## [HOW TO COMPLETE THIS TASK]
Using the material below, print the line that contains "answers w id", the line that contains "unfold abs in Ha. rewrite Hc', Hs'", and every line in between, exactly and nothing else.

## [RECORDS FOR THE EXERCISE]
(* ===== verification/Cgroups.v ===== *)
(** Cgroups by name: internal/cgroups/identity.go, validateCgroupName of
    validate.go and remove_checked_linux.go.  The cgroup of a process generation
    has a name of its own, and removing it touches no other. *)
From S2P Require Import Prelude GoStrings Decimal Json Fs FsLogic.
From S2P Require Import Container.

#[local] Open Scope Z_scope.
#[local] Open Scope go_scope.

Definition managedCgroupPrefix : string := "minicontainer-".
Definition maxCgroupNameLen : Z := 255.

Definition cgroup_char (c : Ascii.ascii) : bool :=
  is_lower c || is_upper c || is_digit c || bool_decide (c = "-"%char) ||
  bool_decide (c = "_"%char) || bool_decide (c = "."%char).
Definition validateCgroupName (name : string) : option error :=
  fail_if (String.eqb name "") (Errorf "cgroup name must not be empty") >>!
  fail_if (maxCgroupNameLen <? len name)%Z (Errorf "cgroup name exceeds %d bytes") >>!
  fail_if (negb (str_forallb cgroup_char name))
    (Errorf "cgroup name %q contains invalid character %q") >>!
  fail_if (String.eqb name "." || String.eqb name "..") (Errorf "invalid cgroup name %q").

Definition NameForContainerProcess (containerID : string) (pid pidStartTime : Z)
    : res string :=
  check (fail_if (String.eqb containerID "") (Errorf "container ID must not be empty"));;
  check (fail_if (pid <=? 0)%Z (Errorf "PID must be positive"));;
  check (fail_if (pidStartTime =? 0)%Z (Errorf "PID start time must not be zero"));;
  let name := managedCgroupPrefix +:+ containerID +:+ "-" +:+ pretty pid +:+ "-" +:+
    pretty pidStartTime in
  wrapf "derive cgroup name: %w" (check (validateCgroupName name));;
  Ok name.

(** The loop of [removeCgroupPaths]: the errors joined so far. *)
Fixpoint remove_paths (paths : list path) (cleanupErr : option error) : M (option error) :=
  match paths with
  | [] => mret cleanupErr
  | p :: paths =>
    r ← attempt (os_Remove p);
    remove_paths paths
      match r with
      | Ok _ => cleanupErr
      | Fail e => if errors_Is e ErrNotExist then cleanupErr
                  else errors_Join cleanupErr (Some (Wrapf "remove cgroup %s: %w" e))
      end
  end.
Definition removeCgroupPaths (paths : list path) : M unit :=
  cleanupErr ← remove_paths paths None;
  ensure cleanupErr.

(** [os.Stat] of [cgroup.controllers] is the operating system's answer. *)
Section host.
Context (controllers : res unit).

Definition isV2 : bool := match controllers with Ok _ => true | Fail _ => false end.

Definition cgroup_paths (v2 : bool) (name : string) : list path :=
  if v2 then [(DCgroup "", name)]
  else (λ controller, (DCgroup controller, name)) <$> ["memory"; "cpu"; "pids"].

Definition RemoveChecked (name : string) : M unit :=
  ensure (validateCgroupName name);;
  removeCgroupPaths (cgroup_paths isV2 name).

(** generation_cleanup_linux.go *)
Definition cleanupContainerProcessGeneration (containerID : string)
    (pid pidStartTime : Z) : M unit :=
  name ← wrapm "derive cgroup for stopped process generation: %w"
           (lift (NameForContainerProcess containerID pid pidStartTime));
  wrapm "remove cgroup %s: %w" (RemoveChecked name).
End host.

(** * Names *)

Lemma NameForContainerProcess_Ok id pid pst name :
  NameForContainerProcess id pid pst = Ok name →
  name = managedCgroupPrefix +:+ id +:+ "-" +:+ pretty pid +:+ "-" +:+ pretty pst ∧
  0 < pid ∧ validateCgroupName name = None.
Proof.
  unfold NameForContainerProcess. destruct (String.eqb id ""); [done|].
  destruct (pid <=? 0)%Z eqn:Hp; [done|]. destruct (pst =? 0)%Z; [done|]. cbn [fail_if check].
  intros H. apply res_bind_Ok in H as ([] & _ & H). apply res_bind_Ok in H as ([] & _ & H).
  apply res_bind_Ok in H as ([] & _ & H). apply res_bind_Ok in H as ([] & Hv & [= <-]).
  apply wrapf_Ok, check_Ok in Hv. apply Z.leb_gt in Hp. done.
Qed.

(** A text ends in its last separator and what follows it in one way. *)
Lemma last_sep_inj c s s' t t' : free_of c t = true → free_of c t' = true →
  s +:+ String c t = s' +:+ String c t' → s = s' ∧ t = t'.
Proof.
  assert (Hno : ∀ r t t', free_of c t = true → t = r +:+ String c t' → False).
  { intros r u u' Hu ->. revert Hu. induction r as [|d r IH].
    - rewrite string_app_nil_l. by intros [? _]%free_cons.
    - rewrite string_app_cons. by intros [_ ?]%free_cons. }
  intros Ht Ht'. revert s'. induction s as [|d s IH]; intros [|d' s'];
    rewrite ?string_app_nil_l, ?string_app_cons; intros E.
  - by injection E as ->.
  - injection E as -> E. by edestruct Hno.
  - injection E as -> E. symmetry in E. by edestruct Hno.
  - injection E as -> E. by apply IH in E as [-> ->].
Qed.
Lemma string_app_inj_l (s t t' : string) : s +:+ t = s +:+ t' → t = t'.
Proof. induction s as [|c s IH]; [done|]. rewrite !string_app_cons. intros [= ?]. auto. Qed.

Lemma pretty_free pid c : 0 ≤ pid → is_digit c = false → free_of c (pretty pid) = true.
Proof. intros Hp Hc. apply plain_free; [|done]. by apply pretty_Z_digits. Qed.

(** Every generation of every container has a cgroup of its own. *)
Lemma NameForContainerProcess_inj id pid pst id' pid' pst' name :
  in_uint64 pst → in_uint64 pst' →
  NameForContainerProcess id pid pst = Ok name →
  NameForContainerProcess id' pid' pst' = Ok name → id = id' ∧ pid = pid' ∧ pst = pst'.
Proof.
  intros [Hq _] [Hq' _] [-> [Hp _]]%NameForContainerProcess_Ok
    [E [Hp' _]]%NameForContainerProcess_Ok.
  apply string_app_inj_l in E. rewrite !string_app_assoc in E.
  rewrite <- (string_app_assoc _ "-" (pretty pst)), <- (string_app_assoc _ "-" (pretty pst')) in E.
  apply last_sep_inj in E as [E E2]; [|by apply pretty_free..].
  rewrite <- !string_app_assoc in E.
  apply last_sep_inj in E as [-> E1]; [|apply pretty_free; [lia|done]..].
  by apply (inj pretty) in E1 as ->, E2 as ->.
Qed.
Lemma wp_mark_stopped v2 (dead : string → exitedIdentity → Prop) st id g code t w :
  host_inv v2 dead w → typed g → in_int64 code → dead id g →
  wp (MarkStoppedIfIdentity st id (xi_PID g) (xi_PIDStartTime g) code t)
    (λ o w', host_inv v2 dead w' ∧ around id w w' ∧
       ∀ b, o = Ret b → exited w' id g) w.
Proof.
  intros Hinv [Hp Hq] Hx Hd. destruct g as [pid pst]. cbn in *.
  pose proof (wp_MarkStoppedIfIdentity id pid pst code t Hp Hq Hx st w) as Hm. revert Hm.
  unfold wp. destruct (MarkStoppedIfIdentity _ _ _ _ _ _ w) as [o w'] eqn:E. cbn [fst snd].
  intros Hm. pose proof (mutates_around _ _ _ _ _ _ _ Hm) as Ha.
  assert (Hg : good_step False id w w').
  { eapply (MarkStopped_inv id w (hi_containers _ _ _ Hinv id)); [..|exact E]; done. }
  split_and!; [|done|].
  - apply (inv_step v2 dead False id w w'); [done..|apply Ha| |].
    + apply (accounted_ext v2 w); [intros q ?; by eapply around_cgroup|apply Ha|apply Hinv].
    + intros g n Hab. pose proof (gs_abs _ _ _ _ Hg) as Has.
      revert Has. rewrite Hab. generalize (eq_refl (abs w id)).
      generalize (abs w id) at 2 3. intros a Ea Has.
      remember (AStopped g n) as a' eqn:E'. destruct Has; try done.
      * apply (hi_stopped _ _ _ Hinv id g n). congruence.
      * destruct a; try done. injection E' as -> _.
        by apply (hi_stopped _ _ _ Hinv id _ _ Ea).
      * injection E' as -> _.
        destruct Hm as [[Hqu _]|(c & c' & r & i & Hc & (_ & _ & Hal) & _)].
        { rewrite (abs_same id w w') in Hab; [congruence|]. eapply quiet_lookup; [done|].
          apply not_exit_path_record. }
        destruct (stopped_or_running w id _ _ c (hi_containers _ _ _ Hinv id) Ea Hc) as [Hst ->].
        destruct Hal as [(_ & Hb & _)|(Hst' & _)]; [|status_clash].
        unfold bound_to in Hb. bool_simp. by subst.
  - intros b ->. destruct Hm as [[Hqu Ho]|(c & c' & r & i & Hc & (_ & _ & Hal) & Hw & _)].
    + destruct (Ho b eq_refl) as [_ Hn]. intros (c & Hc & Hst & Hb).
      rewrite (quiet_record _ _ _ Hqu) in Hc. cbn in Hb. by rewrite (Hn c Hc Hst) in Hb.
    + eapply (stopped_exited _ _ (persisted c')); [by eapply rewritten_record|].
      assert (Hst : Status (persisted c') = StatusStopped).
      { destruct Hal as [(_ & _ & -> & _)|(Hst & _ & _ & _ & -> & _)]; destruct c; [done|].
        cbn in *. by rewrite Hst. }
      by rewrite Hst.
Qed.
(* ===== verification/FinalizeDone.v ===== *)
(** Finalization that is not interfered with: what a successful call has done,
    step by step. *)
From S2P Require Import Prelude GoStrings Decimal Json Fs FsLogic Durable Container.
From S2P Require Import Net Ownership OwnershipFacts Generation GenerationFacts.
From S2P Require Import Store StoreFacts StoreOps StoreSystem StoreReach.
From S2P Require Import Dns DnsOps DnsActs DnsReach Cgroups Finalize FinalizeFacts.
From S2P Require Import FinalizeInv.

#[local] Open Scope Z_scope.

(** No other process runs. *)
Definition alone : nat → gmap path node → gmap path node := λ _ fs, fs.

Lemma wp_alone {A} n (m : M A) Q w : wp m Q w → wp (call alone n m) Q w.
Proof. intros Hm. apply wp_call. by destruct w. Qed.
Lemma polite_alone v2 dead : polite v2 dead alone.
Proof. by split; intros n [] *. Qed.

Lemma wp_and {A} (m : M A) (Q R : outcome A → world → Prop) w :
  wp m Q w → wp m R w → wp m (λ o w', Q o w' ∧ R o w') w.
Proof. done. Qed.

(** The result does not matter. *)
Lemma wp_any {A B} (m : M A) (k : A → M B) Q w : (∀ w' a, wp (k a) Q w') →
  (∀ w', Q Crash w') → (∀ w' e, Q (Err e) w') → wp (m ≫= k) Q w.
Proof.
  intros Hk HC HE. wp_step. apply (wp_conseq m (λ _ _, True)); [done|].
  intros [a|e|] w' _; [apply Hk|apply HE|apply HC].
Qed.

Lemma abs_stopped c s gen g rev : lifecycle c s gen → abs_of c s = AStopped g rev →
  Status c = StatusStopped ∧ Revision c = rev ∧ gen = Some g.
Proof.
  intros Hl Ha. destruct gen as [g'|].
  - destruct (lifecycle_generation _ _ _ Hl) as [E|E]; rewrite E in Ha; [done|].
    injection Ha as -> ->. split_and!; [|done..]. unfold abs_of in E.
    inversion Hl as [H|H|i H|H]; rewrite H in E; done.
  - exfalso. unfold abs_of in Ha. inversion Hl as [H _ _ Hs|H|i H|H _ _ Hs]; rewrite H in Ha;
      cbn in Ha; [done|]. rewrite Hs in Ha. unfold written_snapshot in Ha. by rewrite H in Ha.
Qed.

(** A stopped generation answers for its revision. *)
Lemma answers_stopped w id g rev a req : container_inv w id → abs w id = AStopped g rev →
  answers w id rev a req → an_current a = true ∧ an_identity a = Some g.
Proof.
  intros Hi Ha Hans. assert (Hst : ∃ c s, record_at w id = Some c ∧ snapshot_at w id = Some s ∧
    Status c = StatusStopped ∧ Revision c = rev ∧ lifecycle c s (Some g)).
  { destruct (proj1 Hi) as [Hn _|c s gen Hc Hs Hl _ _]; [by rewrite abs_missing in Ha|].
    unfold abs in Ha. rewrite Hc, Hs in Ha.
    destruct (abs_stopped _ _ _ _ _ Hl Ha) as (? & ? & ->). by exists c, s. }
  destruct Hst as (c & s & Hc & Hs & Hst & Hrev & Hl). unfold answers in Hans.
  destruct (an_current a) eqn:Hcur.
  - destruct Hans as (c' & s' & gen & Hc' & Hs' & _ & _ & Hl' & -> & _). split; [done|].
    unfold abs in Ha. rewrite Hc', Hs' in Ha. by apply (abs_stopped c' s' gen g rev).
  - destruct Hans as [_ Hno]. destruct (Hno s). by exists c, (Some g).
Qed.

## [RESPONSE FOR THIS EXERCISE]
  answers w id rev a req → an_current a = true ∧ an_identity a = Some g.
Proof.
  intros Hi Ha Hans. assert (Hst : ∃ c s, record_at w id = Some c ∧ snapshot_at w id = Some s ∧
    Status c = StatusStopped ∧ Revision c = rev ∧ lifecycle c s (Some g)).
  { destruct (proj1 Hi) as [Hn _|c s gen Hc Hs Hl _ _]; [by rewrite abs_missing in Ha|].
    unfold abs in Ha. rewrite Hc, Hs in Ha.
    destruct (abs_stopped _ _ _ _ _ Hl Ha) as (? & ? & ->). by exists c, s. }
  destruct Hst as (c & s & Hc & Hs & Hst & Hrev & Hl). unfold answers in Hans.
  destruct (an_current a) eqn:Hcur.
  - destruct Hans as (c' & s' & gen & Hc' & Hs' & _ & _ & Hl' & -> & _). split; [done|].
    unfold abs in Ha. rewrite Hc', Hs' in Ha. by apply (abs_stopped c' s' gen g rev).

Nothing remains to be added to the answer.